⟨
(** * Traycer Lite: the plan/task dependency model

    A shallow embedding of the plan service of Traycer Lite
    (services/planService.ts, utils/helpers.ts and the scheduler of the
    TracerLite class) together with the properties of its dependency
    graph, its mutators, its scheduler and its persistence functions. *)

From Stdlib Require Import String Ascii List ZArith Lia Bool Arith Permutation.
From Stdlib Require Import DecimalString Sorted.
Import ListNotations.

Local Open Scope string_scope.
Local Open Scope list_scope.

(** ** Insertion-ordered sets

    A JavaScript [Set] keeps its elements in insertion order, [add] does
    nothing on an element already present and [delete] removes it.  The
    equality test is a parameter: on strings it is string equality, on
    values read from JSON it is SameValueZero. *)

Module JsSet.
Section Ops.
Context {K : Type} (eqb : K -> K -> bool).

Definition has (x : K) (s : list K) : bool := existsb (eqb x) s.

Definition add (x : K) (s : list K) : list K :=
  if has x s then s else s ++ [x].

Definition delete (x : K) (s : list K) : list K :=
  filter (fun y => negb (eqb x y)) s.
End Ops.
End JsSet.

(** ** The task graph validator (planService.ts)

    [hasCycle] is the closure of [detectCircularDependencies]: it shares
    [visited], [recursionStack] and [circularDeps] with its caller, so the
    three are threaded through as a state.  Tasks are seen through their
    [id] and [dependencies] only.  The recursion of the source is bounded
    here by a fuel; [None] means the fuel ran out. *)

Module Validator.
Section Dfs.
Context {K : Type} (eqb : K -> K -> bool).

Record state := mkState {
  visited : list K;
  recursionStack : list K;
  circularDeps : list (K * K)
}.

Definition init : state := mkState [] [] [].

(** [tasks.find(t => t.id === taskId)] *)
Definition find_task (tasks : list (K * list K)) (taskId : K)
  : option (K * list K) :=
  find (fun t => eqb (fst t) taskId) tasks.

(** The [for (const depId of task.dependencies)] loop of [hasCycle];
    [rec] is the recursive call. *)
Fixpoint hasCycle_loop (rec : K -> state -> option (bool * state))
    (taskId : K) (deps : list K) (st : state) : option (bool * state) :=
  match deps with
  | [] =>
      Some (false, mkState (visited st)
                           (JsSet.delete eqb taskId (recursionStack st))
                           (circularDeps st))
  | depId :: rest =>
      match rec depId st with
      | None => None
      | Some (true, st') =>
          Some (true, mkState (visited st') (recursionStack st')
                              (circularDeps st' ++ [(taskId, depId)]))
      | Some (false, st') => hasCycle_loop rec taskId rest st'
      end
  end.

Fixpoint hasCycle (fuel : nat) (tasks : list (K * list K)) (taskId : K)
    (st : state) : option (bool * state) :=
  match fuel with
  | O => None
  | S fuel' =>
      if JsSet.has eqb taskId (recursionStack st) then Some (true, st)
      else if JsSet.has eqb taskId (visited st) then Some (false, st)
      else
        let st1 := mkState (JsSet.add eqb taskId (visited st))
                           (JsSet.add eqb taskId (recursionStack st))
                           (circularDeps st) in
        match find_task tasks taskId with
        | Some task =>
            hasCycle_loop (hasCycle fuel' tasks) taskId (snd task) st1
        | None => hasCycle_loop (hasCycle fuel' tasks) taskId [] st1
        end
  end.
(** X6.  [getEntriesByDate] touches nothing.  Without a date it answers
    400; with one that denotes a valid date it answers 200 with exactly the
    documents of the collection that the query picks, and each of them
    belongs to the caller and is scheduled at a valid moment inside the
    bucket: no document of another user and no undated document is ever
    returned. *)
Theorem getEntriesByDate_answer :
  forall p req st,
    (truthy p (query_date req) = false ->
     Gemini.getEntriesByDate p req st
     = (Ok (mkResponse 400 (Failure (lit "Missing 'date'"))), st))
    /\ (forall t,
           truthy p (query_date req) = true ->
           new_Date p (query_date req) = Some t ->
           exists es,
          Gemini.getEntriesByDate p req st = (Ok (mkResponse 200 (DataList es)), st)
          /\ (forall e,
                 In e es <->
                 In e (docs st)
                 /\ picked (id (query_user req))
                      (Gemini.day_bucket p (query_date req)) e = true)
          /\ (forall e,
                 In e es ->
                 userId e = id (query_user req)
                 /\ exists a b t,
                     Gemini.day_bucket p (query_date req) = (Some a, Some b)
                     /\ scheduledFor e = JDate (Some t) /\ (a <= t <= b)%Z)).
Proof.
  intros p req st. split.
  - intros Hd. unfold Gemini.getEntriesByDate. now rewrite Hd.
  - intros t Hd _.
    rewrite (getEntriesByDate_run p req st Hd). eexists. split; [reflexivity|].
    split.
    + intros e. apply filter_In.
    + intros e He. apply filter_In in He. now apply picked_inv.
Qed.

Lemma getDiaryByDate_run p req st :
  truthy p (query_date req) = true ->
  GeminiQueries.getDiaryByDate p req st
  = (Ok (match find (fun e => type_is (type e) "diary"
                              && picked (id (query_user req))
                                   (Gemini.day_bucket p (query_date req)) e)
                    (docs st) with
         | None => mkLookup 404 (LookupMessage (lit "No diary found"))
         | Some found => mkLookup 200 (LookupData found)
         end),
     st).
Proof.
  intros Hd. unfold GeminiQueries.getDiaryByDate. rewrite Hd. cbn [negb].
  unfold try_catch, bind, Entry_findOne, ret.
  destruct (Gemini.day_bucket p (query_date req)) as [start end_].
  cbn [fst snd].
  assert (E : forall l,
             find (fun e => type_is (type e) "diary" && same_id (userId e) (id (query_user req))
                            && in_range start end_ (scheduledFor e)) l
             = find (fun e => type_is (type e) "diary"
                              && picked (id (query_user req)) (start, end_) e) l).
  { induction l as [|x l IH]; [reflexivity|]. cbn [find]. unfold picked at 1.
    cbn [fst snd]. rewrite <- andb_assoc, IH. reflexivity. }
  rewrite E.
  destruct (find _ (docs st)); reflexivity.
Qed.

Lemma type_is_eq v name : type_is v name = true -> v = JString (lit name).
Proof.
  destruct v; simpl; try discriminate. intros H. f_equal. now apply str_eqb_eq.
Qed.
⟩
▶ **TASK INSTRUCTIONS**
Using the records above, set down exactly the lines from the one with "Local Open Scope list_scope." through the one with "(JsSet.delete eqb taskId", inclusive, and nothing more.

▶ **PROBLEM SOLUTION**
Local Open Scope list_scope.

(** ** Insertion-ordered sets

    A JavaScript [Set] keeps its elements in insertion order, [add] does
    nothing on an element already present and [delete] removes it.  The
    equality test is a parameter: on strings it is string equality, on
    values read from JSON it is SameValueZero. *)

Module JsSet.
Section Ops.
Context {K : Type} (eqb : K -> K -> bool).

Definition has (x : K) (s : list K) : bool := existsb (eqb x) s.

Definition add (x : K) (s : list K) : list K :=
  if has x s then s else s ++ [x].

Definition delete (x : K) (s : list K) : list K :=
  filter (fun y => negb (eqb x y)) s.
End Ops.
End JsSet.

(** ** The task graph validator (planService.ts)

    [hasCycle] is the closure of [detectCircularDependencies]: it shares
    [visited], [recursionStack] and [circularDeps] with its caller, so the
    three are threaded through as a state.  Tasks are seen through their
    [id] and [dependencies] only.  The recursion of the source is bounded
    here by a fuel; [None] means the fuel ran out. *)

Module Validator.
Section Dfs.
Context {K : Type} (eqb : K -> K -> bool).

Record state := mkState {
  visited : list K;
  recursionStack : list K;
  circularDeps : list (K * K)
}.

Definition init : state := mkState [] [] [].

(** [tasks.find(t => t.id === taskId)] *)
Definition find_task (tasks : list (K * list K)) (taskId : K)
  : option (K * list K) :=
  find (fun t => eqb (fst t) taskId) tasks.

(** The [for (const depId of task.dependencies)] loop of [hasCycle];
    [rec] is the recursive call. *)
Fixpoint hasCycle_loop (rec : K -> state -> option (bool * state))
    (taskId : K) (deps : list K) (st : state) : option (bool * state) :=
  match deps with
  | [] =>
      Some (false, mkState (visited st)
                           (JsSet.delete eqb taskId (recursionStack st))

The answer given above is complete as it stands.